What you should do ->
From the records below, pull each line that has "forall".

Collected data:
====================

(** One turn of the loop: from the star (r, c) along row [r] to its primed
    zero (r, d). *)
Lemma path_step s p N r todo c d :
  matching s -> ordered s p (r :: todo) -> c < nC -> mat s r c = true ->
  d < nC -> mat p r d = true -> path_inv s N todo r c ->
  let N' := <[idx r d := true]> (<[idx r c := false]> N) in
  d <> c /\
  (~ starred_col s d -> augmented s N') /\
  (forall r2 older l, r2 < nR -> mat s r2 d = true -> todo = l ++ r2 :: older -> path_inv s N' older r2 d).
Proof.
  intros [Hsr Hsc] (Hr & Hnin & _ & _ & Hord & Hrest) Hc Hrc Hd Hpd Hinv N'.
  destruct Hinv as [Hlen Hrows Hcols Hhere (p0 & Hp0 & Hp0r & Hp0c) Hagree Hnew Hkeep].
  assert (d <> c) as Hdc.
  { intros ->. apply Hnin. by apply (Hord c r Hc Hr Hpd). }
  assert (length (<[idx r c := false]> N) = nR * nC) as Hl1 by (by rewrite length_insert).
  assert (forall x y, x < nR -> y < nC ->
    mat N' x y = if decide (x = r /\ y = d) then true
                 else if decide (x = r /\ y = c) then false else mat N x y) as HN'.
  { intros x y Hx Hy. unfold N'. rewrite mat_insert by done. case_decide; [done |].
    by rewrite mat_insert. }
  assert (length N' = nR * nC) as Hl2 by (unfold N'; by rewrite !length_insert).
  assert (mat N r c = true) as HNrc by (rewrite Hagree by (by auto); done).
  (* row r of N' holds only d *)
  assert (forall y, y < nC -> mat N' r y = true -> y = d) as Hrow.
  { intros y Hy. rewrite HN' by done. repeat case_decide; [intuition | done |].
    intros Hm. assert (y = c) by (by apply (Hrows r)). subst. exfalso. intuition. }
  assert (rows_unique N') as HR.
  { intros x y y' Hx Hy Hy' H1 H2. destruct (decide (x = r)) as [-> | Hxr].
    - by rewrite (Hrow y Hy H1), (Hrow y' Hy' H2).
    - rewrite HN' in H1, H2 by done. repeat case_decide; try (by intuition). by apply (Hrows x). }
  assert (forall x y, x < nR -> y < nC -> x <> r -> mat N' x y = mat N x y) as Hsame.
  { intros x y Hx Hy Hxr. rewrite HN' by done. repeat case_decide; intuition. }
  assert (forall y, y < nC -> starred_col s y -> starred_col N' y) as Hkeep'.
  { intros y Hy Hs. destruct (decide (y = c)) as [-> | Hyc].
    - exists p0. split; [done |]. by rewrite Hsame.
    - destruct (Hkeep y Hy Hs) as (x & Hx & Hxy). exists x. split; [done |].
      rewrite HN' by done. repeat case_decide; intuition. }
  assert (starred_col N' d) as HdN'.
  { exists r. split; [done |]. rewrite HN' by done. by rewrite decide_True. }
  assert (forall x y z, x < nR -> y < nR -> z < nC -> z <> d -> mat N' x z = true ->
            mat N' y z = true -> x = y) as Hcols'.
  { intros x y z Hx Hy Hz Hzd H1 H2.
    assert (x <> r) by (intros ->; apply Hzd; by apply Hrow).
    assert (y <> r) by (intros ->; apply Hzd; by apply Hrow).
    rewrite Hsame in H1, H2 by done. destruct (decide (z = c)) as [-> |]; [by apply Hhere | by apply (Hcols x y z)]. }
  split; [done |]. split.
  - intros Hno. split; [done |]. split; [split; [done |] | split; [done |]; by exists d].
    intros x y z Hx Hy Hz H1 H2. destruct (decide (z = d)) as [-> |]; [| by apply (Hcols' x y z)].
    assert (forall w, w < nR -> mat N' w d = true -> w = r) as Honly; [| by rewrite (Honly x), (Honly y)].
    intros w Hw Hwd. destruct (decide (w = r)); [done |]. rewrite Hsame in Hwd by done.
    exfalso. apply Hno. by eapply Hnew.
  - intros r2 older l Hr2 Hs2 ->.
    assert (r2 <> r) as Hne by (intros ->; apply Hnin; set_solver).
    assert (mat N r2 d = true) as HN2 by (rewrite Hagree by (first [done | right; set_solver]); done).
    split; try done.
    + intros x y Hx Hy Hxr Hyr H1 H2.
      assert (forall w, w < nR -> w <> r2 -> mat N' w d = true -> w = r) as Honly; [| by rewrite (Honly x), (Honly y)].
      intros w Hw Hwr Hwd. destruct (decide (w = r)); [done |]. rewrite Hsame in Hwd by done.
      exfalso. apply Hwr. by apply (Hcols w r2 d).
    + exists r. split; [done |]. split; [done |]. rewrite HN' by done. by rewrite decide_True.
    + intros x y Hy Hx. assert (x <> r) by (intros ->; apply Hnin; set_solver).
      assert (x < nR) as HxR.
      { destruct Hx as [-> | Hx]; [done |]. apply ordered_split in Hrest.
        destruct Hrest as (_ & _ & _ & _ & _ & Ho). clear -Ho Hx.
        induction older as [| z older IH]; [set_solver |]. destruct Ho as (Hz & _ & _ & _ & _ & Ho).
        apply elem_of_cons in Hx as [-> | Hx]; [done | by apply IH]. }
      rewrite Hsame by done. apply Hagree; [done | right; set_solver].
    + intros x y Hx Hy Hm. destruct (decide (x = r /\ y = d)) as [[-> ->] | Hn].
      * by exists r2.
      * apply (Hnew x y Hx Hy). rewrite HN' in Hm by done. repeat case_decide; try discriminate; intuition.
Qed.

====================

Finished exercise ->
  (forall r2 older l, r2 < nR -> mat s r2 d = true -> todo = l ++ r2 :: older -> path_inv s N' older r2 d).
  assert (forall x y, x < nR -> y < nC ->
  assert (forall y, y < nC -> mat N' r y = true -> y = d) as Hrow.
  assert (forall x y, x < nR -> y < nC -> x <> r -> mat N' x y = mat N x y) as Hsame.
  assert (forall y, y < nC -> starred_col s y -> starred_col N' y) as Hkeep'.
  assert (forall x y z, x < nR -> y < nR -> z < nC -> z <> d -> mat N' x z = true ->
    assert (forall w, w < nR -> mat N' w d = true -> w = r) as Honly; [| by rewrite (Honly x), (Honly y)].
      assert (forall w, w < nR -> w <> r2 -> mat N' w d = true -> w = r) as Honly; [| by rewrite (Honly x), (Honly y)].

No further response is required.